▶️Introduction
In Kyverno Policy Conflicts, we saw a pattern of structural failures:
- Multiple policies mutating the same fields
- Validation rules assuming a state that mutations later invalidate
- Policy intent fragmented across independent rules
- Even when policies are “correct,” nothing prevents someone from introducing a conflicting policy later
This is not a blog about fixing YAML syntax or tweaking individual rules.
It’s about designing policies so contradictions cannot exist in the first place.
🗺️The Strategy (High Level)
We prevent future contradictions using four layers, all enforceable by Kyverno:
- RBAC – Very few having access to creates, update,and delete the policy.
- Policy ownership – only one policy may own a given field.
- Intent isolation – policies for different intents must never overlap.
- Guardrail policies – deny creation of conflicting policies.
👥RBAC
RBAC can provide a basic guard against policy tampering or the introduction of contradictory Kyverno policies by unknown or unauthorized actors. However, RBAC alone is not sufficient—it only controls who can act, not what they are allowed to change or why.
There are two complementary ways to address this:
-
Restrict access via RBAC
Define strictRoleBindings/ClusterRoleBindingsso that only approved users or groups are allowed to create, update, or delete Kyverno policies. -
Enforce ownership with a Kyverno validating policy
Add a validating policy that denies any modification to Kyverno policies unless the request originates from approved service accounts—typically the ones responsible for policy reconciliation, such as Argo CD or CI/CD systems.
Example policy:
apiVersion: policies.kyverno.io/v1
kind: ValidatingPolicy
metadata:
name: only-argocd-can-manage-kyverno-policies
spec:
validationActions:
- Deny
matchConstraints:
resourceRules:
- apiGroups: ["policies.kyverno.io"]
apiVersions: ["v1"]
operations: ["CREATE", "UPDATE", "DELETE"]
resources:
- mutatingpolicies
- validatingpolicies
- generatingpolicies
- deletingpolicies
- imagevalidatingpolicies
- policyexceptions
variables:
- name: sa
expression: parseServiceAccount(request.userInfo.username)
validations:
- message: "Only Argo CD is allowed to create/update/delete Kyverno policies."
expression: >
variables.sa.Namespace == "argocd" &&
variables.sa.Name == "argocd-application-controller"
🛡️Ownership + Guardrails
The core idea is simple: every mutable JSON path must have exactly one owning policy, and the cluster must enforce it.

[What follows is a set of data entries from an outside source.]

Lemma price_step_passes (cols : list string) (df : DataFrame) :
  Forall (passes cols) (rows df) ->
  exists out,
    price_step cols df = Ok out
    /\ rows out = rows df
    /\ columns out =
       match index_of "price" cols, rows df with
       | Some _, [] => []
       | _, _ => columns df
       end.
Proof.
  unfold price_step, passes. destruct df as [c rs]. simpl.
  destruct (index_of "price" cols) as [j |].
  - intros H. unfold series_apply, column, select. simpl.
    assert (K : exists mask, mapM is_valid_value (map (cell j) rs) = Ok mask
                             /\ select_rows rs mask = rs
                             /\ (mask = [] <-> rs = [])).
    { induction H as [| r rs Hr _ (mask & Hmask & Hsel & _)]; simpl.
      - exists []. split; [reflexivity |]. split; [reflexivity | tauto].
      - exists (true :: mask). rewrite Hr, Hmask. simpl.
        rewrite Hsel. split; [reflexivity |]. split; [reflexivity |].
        split; discriminate. }
    destruct K as (mask & -> & Hsel & Hnil). simpl.
    destruct mask as [| b mask].
    + destruct rs as [| r rs]; [| destruct Hnil as [Hnil _];
                                   discriminate (Hnil eq_refl)].
      eexists. split; [reflexivity |]. auto.
    + destruct rs as [| r rs]; [destruct Hnil as [_ Hnil];
                                discriminate (Hnil eq_refl) |].
      eexists. split; [reflexivity |]. split; [exact Hsel | reflexivity].
  - intros _. eexists. split; [reflexivity |]. destruct rs; auto.
Qed.

(** A row whose timestamp has been converted is in place in every
    series. *)
Lemma normalized_as_stable (series series' : list value) (cols : list string)
      (k o : row) :
  normalized_as parse series cols k o -> normalized_as parse series' cols o o.
Proof.
  unfold normalized_as. destruct (index_of "timestamp" cols) as [i |]; [| auto].
  intros (t & Ht & ->).
  destruct (Nat.lt_ge_cases i (List.length k)) as [Hlt | Hge].
  - exists t. rewrite cell_set_nth_same by exact Hlt.
    rewrite set_nth_set_nth. split; [| reflexivity].
    destruct (to_datetime_scalar_datetime _ _ _ _ Ht) as (d & ->). reflexivity.
  - rewrite set_nth_out_of_range by exact Hge.
    exists (VDatetime NaT). split.
    + unfold cell. rewrite nth_overflow by exact Hge. reflexivity.
    + rewrite set_nth_out_of_range by exact Hge. reflexivity.
Qed.

Lemma Forall2_In_r {A B : Type} (R : A -> B -> Prop) (l : list A) (l' : list B) (b : B) :
  Forall2 R l l' -> In b l' -> exists a, In a l /\ R a b.
Proof.
  induction 1 as [| a b' l l' Hab _ IH]; simpl; [contradiction |].
  intros [<- | Hin]; [eauto |].
  destruct (IH Hin) as (a' & Ha' & HR). eauto.
Qed.

Lemma Forall2_In_l {A B : Type} (R : A -> B -> Prop) (l : list A) (l' : list B) (a : A) :
  Forall2 R l l' -> In a l -> exists b, In b l' /\ R a b.
Proof.
  induction 1 as [| a' b l l' Hab _ IH]; simpl; [contradiction |].
  intros [<- | Hin]; [eauto |].
  destruct (IH Hin) as (b' & Hb' & HR). eauto.
Qed.

Lemma Forall2_eq {A : Type} (l l' : list A) :
  Forall2 (fun a b => b = a) l l' -> l' = l.
Proof.
  induction 1; congruence.
Qed.

Lemma Forall2_filter_subseq {A B : Type} (R : A -> B -> Prop) (p : B -> bool)
      (l : list A) (l' : list B) :
  Forall2 R l l' ->
  exists k, subseq k l /\ Forall2 R k (filter p l').
Proof.
  induction 1 as [| a b l l' Hab _ (k & Hk & HR)]; simpl.
  - exists []. split; constructor.
  - destruct (p b).
    + exists (a :: k). split; constructor; assumption.
    + exists k. split; [constructor |]; assumption.
Qed.

(** The rows of a cleaned frame: each is in place after normalization
    and passes the price filter. *)
Lemma clean_data_rows (df out : DataFrame) :
  clean_data parse df = Ok out ->
  Forall (fun r => forall series,
            normalized_as parse series (columns df) r r) (rows out)
  /\ Forall (passes (columns df)) (rows out).
Proof.
  intros H. apply clean_data_Ok in H.
  destruct H as (mid & Hmid & Hrows & _).
  assert (Hst : Forall (fun r => forall series,
                          normalized_as parse series (columns df) r r) mid).
  { apply Forall_forall. intros o Ho series.
    destruct (Forall2_In_r _ _ _ _ Hmid Ho) as (k & _ & Hk).
    eapply normalized_as_stable. exact Hk. }
  unfold passes. rewrite Hrows.
  destruct (index_of "price" (columns df)) as [j |].
  - split.
    + apply Forall_forall. intros o Ho. apply filter_In in Ho.
      rewrite Forall_forall in Hst. apply Hst. tauto.
    + apply Forall_forall. intros o Ho. apply filter_In in Ho.
      apply valid_price_true. tauto.
  - split; [exact Hst |]. apply Forall_forall. auto.
Qed.

(** Cleaning a frame whose rows are in place and pass the price filter
    is deduplication, up to the labels of a frame without rows. *)
Lemma clean_data_stable (df : DataFrame) :
  Forall (fun r => forall series, normalized_as parse series (columns df) r r)
         (rows df) ->
  Forall (passes (columns df)) (rows df) ->
  exists out,
    clean_data parse df = Ok out
    /\ rows out = rows (drop_duplicates df)
    /\ (rows df <> [] \/ ~ In "price" (columns df) ->
        out = drop_duplicates df).
Proof.
  intros Hs Hp. rewrite clean_data_steps.
  rewrite timestamp_step_stable.
  2:{ apply Forall_forall. intros r Hr. apply drop_duplicates_In in Hr.
      rewrite Forall_forall in Hs. apply Hs. exact Hr. }
  simpl.
  destruct (price_step_passes (columns df) (drop_duplicates df))
    as (out & Hout & Hrows & Hcols).
  { apply Forall_forall. intros r Hr. apply drop_duplicates_In in Hr.
    rewrite Forall_forall in Hp. apply Hp. exact Hr. }
  exists out. split; [exact Hout |]. split; [exact Hrows |].
  intros Hor.
  assert (E : columns out = columns (drop_duplicates df)).
  { rewrite Hcols. destruct (index_of "price" (columns df)) as [j |] eqn:Hj;
      [| reflexivity].
    destruct (rows (drop_duplicates df)) as [| r rs] eqn:Er; [| reflexivity].
    exfalso. apply (proj1 (drop_duplicates_no_rows df)) in Er.
    destruct Hor as [Hr | Hn]; [apply Hr; exact Er |].
    apply Hn. apply index_of_In. eauto. }
  destruct out as [c rs]. simpl in Hrows, E. subst c rs. clear.
  destruct (drop_duplicates df); reflexivity.
Qed.

End CleanFacts.

(** Cleaning keeps a frame well formed, so that a cleaned frame can be
    joined. *)
Lemma clean_data_well_formed (parse : list value -> value -> option datetime)
      (df out : DataFrame) :
  well_formed df -> clean_data parse df = Ok out -> well_formed out.
Proof.
  unfold well_formed. intros W H.
  destruct (clean_data_columns parse df out H) as [Hc | (-> & _)];
    [| constructor].
  apply clean_data_Ok in H.
  destruct H as (mid & Hmid & Hrows & _). rewrite Hc.
  rewrite Forall_forall in W.
  assert (Wmid : Forall (fun r : row => List.length r = List.length (columns df)) mid).
  { apply Forall_forall. intros o Ho.
    destruct (Forall2_In_r _ _ _ _ Hmid Ho) as (k & Hk & Hko).
    apply drop_duplicates_In in Hk.
    unfold normalized_as in Hko.
    destruct (index_of "timestamp" (columns df)).
    - destruct Hko as (t & _ & ->). rewrite set_nth_length. apply W. exact Hk.
    - subst. apply W. exact Hk. }
  rewrite Hrows. destruct (index_of "price" (columns df)); [| exact Wmid].
  apply Forall_forall. intros o Ho. apply filter_In in Ho.
  rewrite Forall_forall in Wmid. apply Wmid. tauto.
Qed.

(** Leaving rows out of a frame does not make duplicates. *)
Lemma no_duplicates_filter (col_names : list string) (keep : row -> bool)
      (rs : list row) :
  no_duplicates col_names rs -> no_duplicates col_names (filter keep rs).
Proof.
  unfold no_duplicates.
  induction rs as [| r rs IH]; intros Hnd; [exact Hnd |].
  cbn [map] in Hnd. apply NoDup_cons_iff in Hnd. destruct Hnd as [Hr Hnd].
  cbn [filter]. destruct (keep r); [| exact (IH Hnd)].
  cbn [map]. apply NoDup_cons; [| exact (IH Hnd)].
  intros Hin. apply Hr. apply in_map_iff in Hin.
  destruct Hin as (x & Hx & Hin). apply filter_In in Hin.
  rewrite <- Hx. apply in_map. tauto.
Qed.

Lemma cell_in_range (i : nat) (r : row) (v : value) :
  cell i r = v -> v <> VNone -> (i < List.length r)%nat.
Proof.
  unfold cell. intros H Hv.
  destruct (Nat.lt_ge_cases i (List.length r)) as [Hlt | Hge]; [exact Hlt |].
  rewrite nth_overflow in H by exact Hge. congruence.
Qed.

Lemma drop_dups_snoc (alike : bool) (rs : list row) (r : row) :
  drop_dups alike [] (rs ++ [r])
  = drop_dups alike [] rs
    ++ (if existsb (fun r' => same_row alike r' r) rs then [] else [r]).
Proof.
  rewrite drop_dups_app. cbn [drop_dups]. rewrite app_nil_r.
  replace (existsb (fun r' => same_row alike r' r) (rev rs))
    with (existsb (fun r' => same_row alike r' r) rs);
    [destruct (existsb _ rs); reflexivity |].
  destruct (existsb (fun r' => same_row alike r' r) (rev rs)) eqn:E.
  - apply existsb_exists in E. destruct E as (r' & Hin & Hd).
    apply existsb_exists. exists r'. split; [apply in_rev; exact Hin | exact Hd].
  - destruct (existsb (fun r' => same_row alike r' r) rs) eqn:E'; [| reflexivity].
    apply existsb_exists in E'. destruct E' as (r' & Hin & Hd).
    rewrite <- E. symmetry. apply existsb_exists. exists r'.
    split; [apply in_rev; rewrite rev_involutive; exact Hin | exact Hd].
Qed.

(** ** The cleaner *)

(** C6 (as stated, refuted): a timestamp that cannot be converted does
    not make [clean_data] fail when its row is a duplicate of an earlier
    row, because the row is dropped before the timestamps are converted.
    The boolean [True] cannot be converted, and in a column of Python
    objects it is the same cell as the integer [1], which can. *)
Lemma clean_data_skips_a_duplicate :
  In [VBool true] (rows bool_after_int)
  /\ to_datetime_scalar Iso8601.parse_datetime
       (timestamp_series bool_after_int) (VBool true) = Raise ParseError
  /\ to_datetime_scalar Iso8601.parse_datetime
       (column 0 bool_after_int) (VBool true) = Raise ParseError
  /\ clean_data Iso8601.parse_datetime bool_after_int
     = Ok {| columns := ["timestamp"];
             rows := [[VDatetime (Timestamp 1)]] |}.
Proof.
  split; [simpl; auto |]. repeat split; vm_compute; reflexivity.
Qed.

Ownership means nothing if it isn’t enforced.Guardrails mean nothing without clear ownership.These two have to exist together.
Examples:
This policy owns the field entirely, encodes a complete and coherent intent, does not rely on execution order.
apiVersion: policies.kyverno.io/v1
kind: MutatingPolicy
metadata:
name: canonical-security-context
spec:
matchConstraints:
resourceRules:
- apiGroups: [""]
apiVersions: ["v1"]
operations: ["CREATE", "UPDATE"]
resources: ["pods"]
mutations:
- patchType: ApplyConfiguration
applyConfiguration:
expression: >
Object{
spec: Object.spec{
securityContext: Object.spec.securityContext{
runAsNonRoot: true,
runAsUser: 1000
}
}
}
Once a single policy is defined as the owner of securityContext, no other policy should be allowed to change it.
From that point on, the cluster must reject any new policy that tries to modify securityContext fields.
The YAML below enforces this by denying the creation of such policies.
apiVersion: policies.kyverno.io/v1
kind: ValidatingPolicy
metadata:
name: guardrail-security-context-ownership
spec:
validationActions:
- Deny
matchConstraints:
resourceRules:
- apiGroups: ["policies.kyverno.io"]
apiVersions: ["v1"]
operations: ["CREATE", "UPDATE"]
resources:
- mutatingpolicies
validations:
- message: >
spec.securityContext is owned by the canonical-security-context policy.
Do not mutate it elsewhere.
expression: >
!object.spec.mutations.exists(m,
m.applyConfiguration.expression.contains("securityContext")
)
🏷️Intent Isolation: Prevent Accidental Interaction
The rule is simple policies of the same kind but with different intentions must be clearly separated.
This separation must be enforced through conditions in the policy spec. One of the most common and reliable ways to do this is by using labels to scope policy execution.
Intent via labels:
metadata:
labels:
policy.intent: security
Policies match only that intent:
matchConstraints:
resourceRules:
- apiGroups: [""]
apiVersions: ["v1"]
resources: ["pods"]
selector:
matchLabels:
policy.intent: security
📌Conculsion
Preventing policy conflicts isn’t about writing more rules it’s about setting clear boundaries.
When ownership is explicit, intent is isolated, and guardrails are enforced, Kyverno policies stop interacting in surprising ways. Exceptions stay intentional, and future mistakes are blocked early.